#### Exercise description:
Every line in the listing below from the one with "(∀ r, P [r]) → (∀ l, (1" through the one with "- pose proof" is to be reproduced exactly, both ends included; leave out the rest.

#### Input records:
(** Induction on the levels of a tree. *)
Lemma levels_ind (P : list hash32 → Prop) :
  (∀ r, P [r]) → (∀ l, (1 < length l)%nat → P (above l) → P l) → ∀ l, l ≠ [] → P l.
Proof.
  intros Hone Habove l. induction l as [l IH] using (induction_ltof1 _ length). intros Hne.
  destruct (decide (1 < length l)%nat) as [Hl|Hl].
  - pose proof (above_shorter l Hl) as Hs. apply Habove; [done|]. apply IH; [red; lia|].
    intros Heq. rewrite Heq in Hs. cbn in Hs. lia.
  - destruct l as [|r [|? l]]; [done|done|cbn in *; lia].
Qed.

Lemma root_of_singleton r : root_of [r] = r.
Proof. done. Qed.

(** ** Climbing *)

(** The element the loop adds at a level. *)
Lemma climb_step (l : list hash32) i h :
  (1 < length l)%nat → l !! i = Some h → ∃ e,
    pad l !! (if (i mod 2 =? 0)%nat then (i + 1)%nat else (i - 1)%nat) = Some (pe_hash e) ∧
    pe_is_left e = negb (i mod 2 =? 0)%nat ∧ above l !! (i / 2)%nat = Some (fold_element h e).
Proof.
  intros Hl Hi. pose proof (lookup_lt_Some _ _ _ Hi) as Hlt. pose proof (length_pad l) as Hp.
  rewrite <- (lookup_pad l i Hlt) in Hi. unfold above. rewrite lookup_parents.
  destruct (Nat.eqb_spec (i mod 2) 0) as [He|He].
  - destruct (lookup_lt_is_Some_2 (pad l) (i + 1)) as [s Hs]; [lia|].
    exists {| pe_hash := s; pe_is_left := false |}. split_and!; [done..|].
    replace (2 * (i / 2))%nat with i by lia. rewrite Hi. cbn. by rewrite Hs.
  - destruct (lookup_lt_is_Some_2 (pad l) (i - 1)) as [s Hs]; [lia|].
    exists {| pe_hash := s; pe_is_left := true |}. split_and!; [done..|].
    replace (2 * (i / 2) + 1)%nat with i by lia.
    replace (2 * (i / 2))%nat with (i - 1)%nat by lia. rewrite Hs. cbn. by rewrite Hi.
Qed.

#### Task result:
  (∀ r, P [r]) → (∀ l, (1 < length l)%nat → P (above l) → P l) → ∀ l, l ≠ [] → P l.
Proof.
  intros Hone Habove l. induction l as [l IH] using (induction_ltof1 _ length). intros Hne.
  destruct (decide (1 < length l)%nat) as [Hl|Hl].
  - pose proof (above_shorter l Hl) as Hs. apply Habove; [done|]. apply IH; [red; lia|].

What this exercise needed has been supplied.